Lemma evict_sender_keys_spec n b H st a p q l m h :
  inv b H [] h → (TSenderState, st) ∈ H → payload_at h st (SenderKeyState a p q l) →
  (n <= length l)%nat →
  wp (evict_sender_keys n st) (World m h) (post b H (λ _, [])).
Proof.
  revert l m h. induction n as [|n IH]; intros l m h I Hst P Hn; [by apply wp_ret|].
  cbn [evict_sender_keys]. apply wp_bind. eapply wp_load_keys; [exact P|].
  destruct l as [|[x y] l]; [cbn in Hn; lia|].
  pose proof (proj1 (sender_state_ok _ _ _ _ _) (payload_ok _ _ _ _ _ _ I P)) as (Ha & Hl & Hnn).
  apply nodes_ok_cons in Hl as (Hy & Hx & Hl). apply Forall_cons in Hnn as [_ Hnn].
  apply wp_bind. eapply wp_store_keys; [exact P|].
  enough (wp (let* _ := store st (SenderKeyState a p q l) in
              let* _ := perform (free_nodes [(x, y)]) in evict_sender_keys n st) (World m h)
            (post b H (λ _, []))) as Hw.
  { unfold wp in *. unfold bind at 1 in Hw. by destruct (store _ _ _) as [[]]. }
  eapply (wp_drop_node _ _ TSenderState st _ _ TSenderMessageKey);
    [exact I|exact Hst|exact P|done|by apply sender_state_ok|done|exact Hy|exact Hx| |].
  - intros k. rewrite !occ_sender_state, occ_nodes_cons. lia.
  - intros h' I' P'. eapply IH; [exact I'|done|exact P'|]. cbn in Hn. lia.
Qed.

Lemma nodes_ok_app h t l1 l2 :
  ptrs_ok h (node_fields t (l1 ++ l2)) ↔
  ptrs_ok h (node_fields t l1) ∧ ptrs_ok h (node_fields t l2).
Proof. unfold ptrs_ok, node_fields. by rewrite bind_app, Forall_app. Qed.

Lemma occ_nodes_app k t l1 l2 :
  occ k (handles (node_fields t (l1 ++ l2))) =
  occ k (handles (node_fields t l1)) + occ k (handles (node_fields t l2)).
Proof. unfold node_fields. by rewrite bind_app, occ_handles_app. Qed.

Lemma sender_key_state_add_sender_message_key_spec b H m h st k :
  inv b H [] h → b + 8 < 2 ^ 32 → (TSenderState, st) ∈ H → (TSenderMessageKey, k) ∈ H →
  wp (sender_key_state_add_sender_message_key st (Loc k)) (World m h) (post (b + 8) H (λ _, [])).
Proof.
  intros I Hb Hst Hk. apply wp_bind, wp_ret.
  apply wp_bind. eapply wp_node; [exact I| |finish_post]. intros m1 node h1 _ _ I1. apply wp_bind.
  eapply (wp_ref_held _ _ TSenderMessageKey k); [exact I1|lia|done|by right|]. intros h2 _ _ I2.
  destruct (sender_payload _ _ _ _ st I2) as (a & p & q & l & P); [by do 2 right|].
  pose proof (proj1 (sender_state_ok _ _ _ _ _) (payload_ok _ _ _ _ _ _ I2 P)) as (Ha & Hl & Hnn).
  pose proof (inv_handle _ _ _ _ I2) as T2.
  apply wp_bind. eapply wp_load_keys; [exact P|]. apply wp_bind. eapply wp_store_keys; [exact P|].
  eapply (wp_store _ _ [] H []); [exact I2|exact P|done| | | |].
  - apply sender_state_ok. split; [done|]. split.
    + apply nodes_ok_app. split; [done|]. apply nodes_ok_cons. split_and!.
      * apply T2. left.
      * apply T2. right. left.
      * constructor.
    + apply Forall_app. split; [done|]. by repeat constructor.
  - intros j. rewrite !occ_sender_state, occ_nodes_app, occ_nodes_cons. cbn. lia.
  - intros t j Hj. apply T2. by do 2 right.
  - cbn [w_user w_mem]. intros n En I3. eapply wp_mono.
    + eapply evict_sender_keys_spec; [exact I3|done|exists n; apply lookup_insert_eq|lia].
    + intros r w. apply post_weaken. pose proof (inv_bound _ _ _ _ I). lia.
Qed.

Lemma find_sender_key_spec h m it l :
  ptrs_ok h (node_fields TSenderMessageKey l) → Forall (λ '(_, p), p ≠ Null) l →
  wp (find_sender_key l it) (World m h)
    (λ r w, w = World m h ∧ ∃ i, r = inl i ∧ ∀ j, i = Some j → (j < length l)%nat).
Proof.
  induction l as [|[x y] l IH]; cbn [find_sender_key]; intros Hl Hn.
  - apply wp_ret. split; [done|]. by exists None.
  - apply nodes_ok_cons in Hl as (Hy & _ & Hl). apply Forall_cons in Hn as [Hny Hn].
    destruct y as [|k|]; [done| |done]. cbn in Hy. apply wp_bind. cbn [sender_message_key_get_iteration].
    unfold type_at in Hy. destruct (h !! k) as [[|n o]|] eqn:Ek; try done. cbn in Hy.
    destruct o; try done. apply wp_bind. eapply wp_load; [by exists n|]. apply wp_ret.
    case_bool_decide.
    + apply wp_ret. split; [done|]. exists (Some O). split; [done|]. intros j [= <-]. cbn. lia.
    + apply wp_bind. eapply wp_mono; [by apply IH|]. intros ? ? [-> (i & -> & Hi)].
      apply wp_ret. split; [done|]. eexists. split; [done|]. intros j Hj.
      destruct i as [i|]; cbn in Hj; simplify_eq. specialize (Hi i eq_refl). cbn. lia.
Qed.

Lemma Forall_delete {A} (P : A → Prop) i l : Forall P l → Forall P (delete i l).
Proof.
  intros Hl. revert i. induction Hl as [|x l ? ? IH]; intros [|i]; [constructor|constructor|done|].
  constructor; [done|apply IH].
Qed.

(** The key that is found passes to the caller. *)
Lemma sender_key_state_remove_sender_message_key_spec b H m h st it :
  inv b H [] h → b + 8 < 2 ^ 32 → (TSenderState, st) ∈ H →
  wp (sender_key_state_remove_sender_message_key st it) (World m h)
    (post (b + 8) H (ptr_handles TSenderMessageKey)).
Proof.
  intros I Hb Hst. destruct (sender_payload _ _ _ _ st I Hst) as (a & p & q & l & P).
  pose proof (proj1 (sender_state_ok _ _ _ _ _) (payload_ok _ _ _ _ _ _ I P)) as (Ha & Hl & Hnn).
  apply wp_bind. eapply wp_load_keys; [exact P|]. apply wp_bind.
  eapply wp_mono; [by apply find_sender_key_spec|]. intros ? ? [-> (i & -> & Hi)].
  destruct i as [i|]; [|finish_post]. specialize (Hi i eq_refl).
  apply lookup_lt_is_Some_2 in Hi as [[x y] Ei]. rewrite Ei.
  destruct (nodes_ok_delete _ _ _ _ _ _ Ei Hl) as (Hy & Hx & Hd).
  apply wp_bind. eapply wp_store_keys; [exact P|].
  eapply (wp_store b H [] ((TRaw, x) :: ptr_handles TSenderMessageKey y ++ H) []);
    [exact I|exact P|done| | | |].
  - apply sender_state_ok. split_and!; [tauto..|done|by apply Forall_delete].
  - intros k. rewrite !occ_sender_state, (occ_nodes_delete _ _ _ _ _ _ Ei). cbn. rewrite occ_app. lia.
  - intros t k. rewrite elem_of_cons, elem_of_app. intros [[= -> ->]|[Hk|Hk]]; [done| |].
    + destruct y as [|k'|]; cbn in Hk; try by apply not_elem_of_nil in Hk.
      apply list_elem_of_singleton in Hk. by simplify_eq.
    + exact (inv_handle _ _ _ _ I _ _ Hk).
  - cbn [w_user w_mem]. intros n En I1. apply wp_bind.
    eapply (wp_free_raw b _ (Loc x)); [exact I1|done|]. cbn [w_user w_mem]. intros h2 I2 _.
    finish_post.
Qed.

(** * Sender key records *)

Lemma states_payload b H D h r : inv b H D h → (TSenderRecord, r) ∈ H →
  ∃ l, payload_at h r (SenderKeyRecord l).
Proof.
  intros I Hin. destruct (handle_payload _ _ _ _ _ _ I Hin) as (o & P & Ho); [done|].
  destruct o; try done. by eexists.
Qed.

Lemma wp_load_states r l w (Q : list (loc * ptr) + Z → mem → Prop) :
  payload_at (w_user w) r (SenderKeyRecord l) → Q (inl l) w → wp (load_states r) w Q.
Proof. intros P HQ. apply wp_bind. by eapply wp_load. Qed.

Lemma sender_record_ok h l :
  obj_ok h (SenderKeyRecord l) ↔ ptrs_ok h (node_fields TSenderState l).
Proof. unfold obj_ok, ptrs_ok. cbn. tauto. Qed.

Lemma evict_states_spec n b H r l m h :
  inv b H [] h → (TSenderRecord, r) ∈ H → payload_at h r (SenderKeyRecord l) →
  (n <= length l)%nat →
  wp (evict_states n r) (World m h) (λ x w, x = inl tt ∧ inv b H [] (w_user w)).
Proof.
  revert l m h. induction n as [|n IH]; intros l m h I Hr P Hn; [by apply wp_ret|].
  cbn [evict_states]. apply wp_bind. eapply wp_load_states; [exact P|].
  destruct (last l) as [[x y]|] eqn:El; [|apply last_None in El; subst; cbn in Hn; lia].
  apply last_Some in El as [l' ->]. rewrite length_app in *. cbn in Hn |- *.
  replace (length l' + 1 - 1)%nat with (length l') by lia. rewrite take_app_length.
  pose proof (proj1 (sender_record_ok _ _) (payload_ok _ _ _ _ _ _ I P)) as Hl.
  apply nodes_ok_app in Hl as [Hl Hx]. apply nodes_ok_cons in Hx as (Hy & Hx & _).
  eapply (wp_drop_node _ _ TSenderRecord r _ _ TSenderState);
    [exact I|exact Hr|exact P|done|by apply sender_record_ok|done|exact Hy|exact Hx| |].
  - intros k. cbn [owns]. rewrite occ_nodes_app, occ_nodes_cons. cbn [node_fields handles mbind list_bind occ]. lia.
  - intros h' I' P'. eapply IH; [exact I'|done|exact P'|lia].
Qed.

Lemma clear_states_spec n b H r l m h :
  inv b H [] h → (TSenderRecord, r) ∈ H → payload_at h r (SenderKeyRecord l) →
  n = length l →
  wp (clear_states n r) (World m h)
    (λ x w, x = inl tt ∧ inv b H [] (w_user w) ∧ payload_at (w_user w) r (SenderKeyRecord [])).
Proof.
  revert l m h. induction n as [|n IH]; intros l m h I Hr P Hn.
  { destruct l; [|done]. by apply wp_ret. }
  cbn [clear_states]. apply wp_bind. eapply wp_load_states; [exact P|].
  destruct l as [|[x y] l]; [done|].
  pose proof (proj1 (sender_record_ok _ _) (payload_ok _ _ _ _ _ _ I P)) as Hl.
  apply nodes_ok_cons in Hl as (Hy & Hx & Hl).
  eapply (wp_drop_node _ _ TSenderRecord r _ _ TSenderState);
    [exact I|exact Hr|exact P|done|by apply sender_record_ok|done|exact Hy|exact Hx| |].
  - intros k. cbn [owns]. by rewrite occ_nodes_cons.
  - intros h' I' P'. eapply IH; [exact I'|done|exact P'|]. cbn in Hn. lia.
Qed.

(** The pointer arguments may be borrowed: they only have to be live. *)
Lemma sender_key_state_create_ptr b H m h ck pub priv :
  inv b H [] h → b + 8 < 2 ^ 32 → type_at h ck = Some TSenderChainKey →
  ptr_ok h TPublicKey pub → ptr_ok h TPrivateKey priv →
  wp (sender_key_state_create (Loc ck) pub priv) (World m h)
    (post (b + 8) H (λ l, [(TSenderState, l)])).
Proof.
  intros I Hb T1 T2 Tp. destruct pub as [|k|]; [| |done].
  - apply wp_bind. unfold require_ptrs. rewrite bool_decide_true by set_solver. finish_post.
  - by apply sender_key_state_create_spec.
Qed.

Lemma add_state_body_spec b H m h r ce pub priv :
  inv b ((TSenderChainKey, ce) :: H) [] h → b + 8 < 2 ^ 32 → (TSenderRecord, r) ∈ H →
  ptr_ok h TPublicKey pub → ptr_ok h TPrivateKey priv →
  wp (add_state_body r ce pub priv) (World m h)
    (λ x w, ∃ state code, x = inl (state, code) ∧ state ≠ Wild ∧
       inv (b + 8) ((TSenderChainKey, ce) ::
         match code with Some _ => ptr_handles TSenderState state ++ H | None => H end) []
         (w_user w)).
Proof.
  intros I Hb Hr T1 T2. pose proof (inv_bound _ _ _ _ I). apply wp_bind, wp_try. eapply wp_mono.
  { apply sender_key_state_create_ptr; [exact I|done| |exact T1|exact T2].
    apply (inv_handle _ _ _ _ I). left. }
  intros [s|e] [m1 h1]; unfold post; cbn [w_user app]; intros I1.
  - apply wp_bind. eapply wp_buffer; [exact I1| |].
    + intros m2 node h2 _ _ _ I2.
      destruct (states_payload _ _ _ _ r I2) as [l P]; [by do 3 right|].
      pose proof (proj1 (sender_record_ok _ _) (payload_ok _ _ _ _ _ _ I2 P)) as Hl.
      pose proof (inv_handle _ _ _ _ I2) as T.
      apply wp_bind. eapply wp_load_states; [exact P|]. apply wp_bind.
      eapply (wp_store _ _ [] ((TSenderChainKey, ce) :: H) []); [exact I2|exact P|done| | | |].
      * apply sender_record_ok, nodes_ok_cons. split_and!; [|apply T; left|done].
        apply T. right. left.
      * intros k. cbn [owns]. rewrite occ_nodes_cons. cbn [occ ptr_handles]. lia.
      * intros t k Hk. apply T. by do 2 right.
      * cbn [w_user w_mem]. intros n En I3. apply wp_bind. eapply wp_mono.
        { eapply evict_states_spec; [exact I3|by right|exists n; apply lookup_insert_eq|lia]. }
        intros ? [m4 h4] [-> I4]. apply wp_ret. by exists (Loc s), None.
    + apply wp_ret. exists (Loc s), (Some SG_ERR_NOMEM). split_and!; [done|done|].
      cbn. eapply inv_perm; [|exact I1]. apply Permutation_swap.
  - apply wp_ret. exists Null, (Some e). split_and!; [done|done|]. cbn. done.
Qed.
□ □ □
> _What needs to be done_: The lines you need are those containing "specialize"; find them in the records and copy them.

> _Result for this task_:
      destruct i as [i|]; cbn in Hj; simplify_eq. specialize (Hi i eq_refl). cbn. lia.
  destruct i as [i|]; [|finish_post]. specialize (Hi i eq_refl).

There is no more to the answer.